> **DATA**:

(** Every node keeps the split at [median = n // 2]: of the [n] nodes of
    its subtree, [n // 2] are in the left child (the others, but the node
    itself, in the right child). *)
Fixpoint median_split (t : Tree) : Prop :=
  match t with
  | NoneTree => True
  | Node _ left_child right_child =>
      size left_child = (S (size left_child + size right_child) / 2)%nat
      /\ median_split left_child
      /\ median_split right_child
  end.

(** Two trees with nodes at the same positions. *)
Fixpoint same_shape (t1 t2 : Tree) : Prop :=
  match t1, t2 with
  | NoneTree, NoneTree => True
  | Node _ l1 r1, Node _ l2 r2 => same_shape l1 l2 /\ same_shape r1 r2
  | _, _ => False
  end.

(** ** The linear scan of the specification

    Follows the words of the specification, not the source (which has no
    linear scan): the reference the 1-NN search is compared with.  Distances
    are kept squared, so they stay integers; the first point found at the
    least distance is kept. *)

Definition spec_sq_dist (p q : point) : Z :=
  fold_right Z.add 0 (map (fun ab => (fst ab - snd ab) * (fst ab - snd ab))
                          (combine p q)).

Fixpoint spec_linear_scan (points : list point) (query : point)
    : option (Z * point) :=
  match points with
  | [] => None
  | p :: rest =>
      match spec_linear_scan rest query with
      | Some (d, q) =>
          if d <? spec_sq_dist query p then Some (d, q)
          else Some (spec_sq_dist query p, p)
      | None => Some (spec_sq_dist query p, p)
      end
  end.

(** ** Examples *)

(** The data points of the docstring of [one_NN_rec]. *)
Definition docstring_points : ndarray :=
  mk_ndarray 2
    [[1; 3]; [1; 8]; [2; 2]; [2; 10]; [3; 6]; [4; 1]; [5; 4]; [6; 8];
     [7; 4]; [7; 7]; [8; 2]; [8; 5]; [9; 9]].

(** Three points with pairwise different values on both axes. *)
Definition three_points : ndarray := mk_ndarray 2 [[2; 1]; [1; 5]; [3; 0]].

(** Two points that tie on axis 0, in their two orders. *)
Definition tie_12 : ndarray := mk_ndarray 2 [[1; 2]; [1; 3]].
Definition tie_21 : ndarray := mk_ndarray 2 [[1; 3]; [1; 2]].

(** Four one-coordinate points, one value twice. *)
Definition one_column : ndarray := mk_ndarray 1 [[3]; [1]; [2]; [1]].

(** ** Lists: index arrays, slices and sorted lists *)

Section ListFacts.
Context {T : Type}.

Lemma map_nth_seq (l : list T) d :
  map (fun i => nth i l d) (seq 0 (length l)) = l.
Proof.
  induction l as [|x l IH]; simpl; [reflexivity|].
  f_equal. rewrite <- seq_shift, map_map. exact IH.
Qed.

(** A list is its slice before [m], its entry at [m] and its slice after. *)
Lemma split_at_index (l : list T) m d :
  (m < length l)%nat ->
  firstn m l ++ nth m l d :: skipn (S m) l = l.
Proof.
  revert m; induction l as [|x l IH]; intros [|m] Hm; simpl in *;
    try lia; [reflexivity|].
  f_equal. apply IH. lia.
Qed.

Lemma incl_firstn (l : list T) n : incl (firstn n l) l.
Proof.
  intros x Hx. rewrite <- (firstn_skipn n l). apply in_or_app. now left.
Qed.

Lemma incl_skipn (l : list T) n : incl (skipn n l) l.
Proof.
  intros x Hx. rewrite <- (firstn_skipn n l). apply in_or_app. now right.
Qed.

> **THE TASK**: Repeat exactly the lines above from the one with "match t with" up to and including the one with "(** Two trees". No other line belongs in the reply.

> **TASK SOLUTION**:
  match t with
  | NoneTree => True
  | Node _ left_child right_child =>
      size left_child = (S (size left_child + size right_child) / 2)%nat
      /\ median_split left_child
      /\ median_split right_child
  end.

(** Two trees with nodes at the same positions. *)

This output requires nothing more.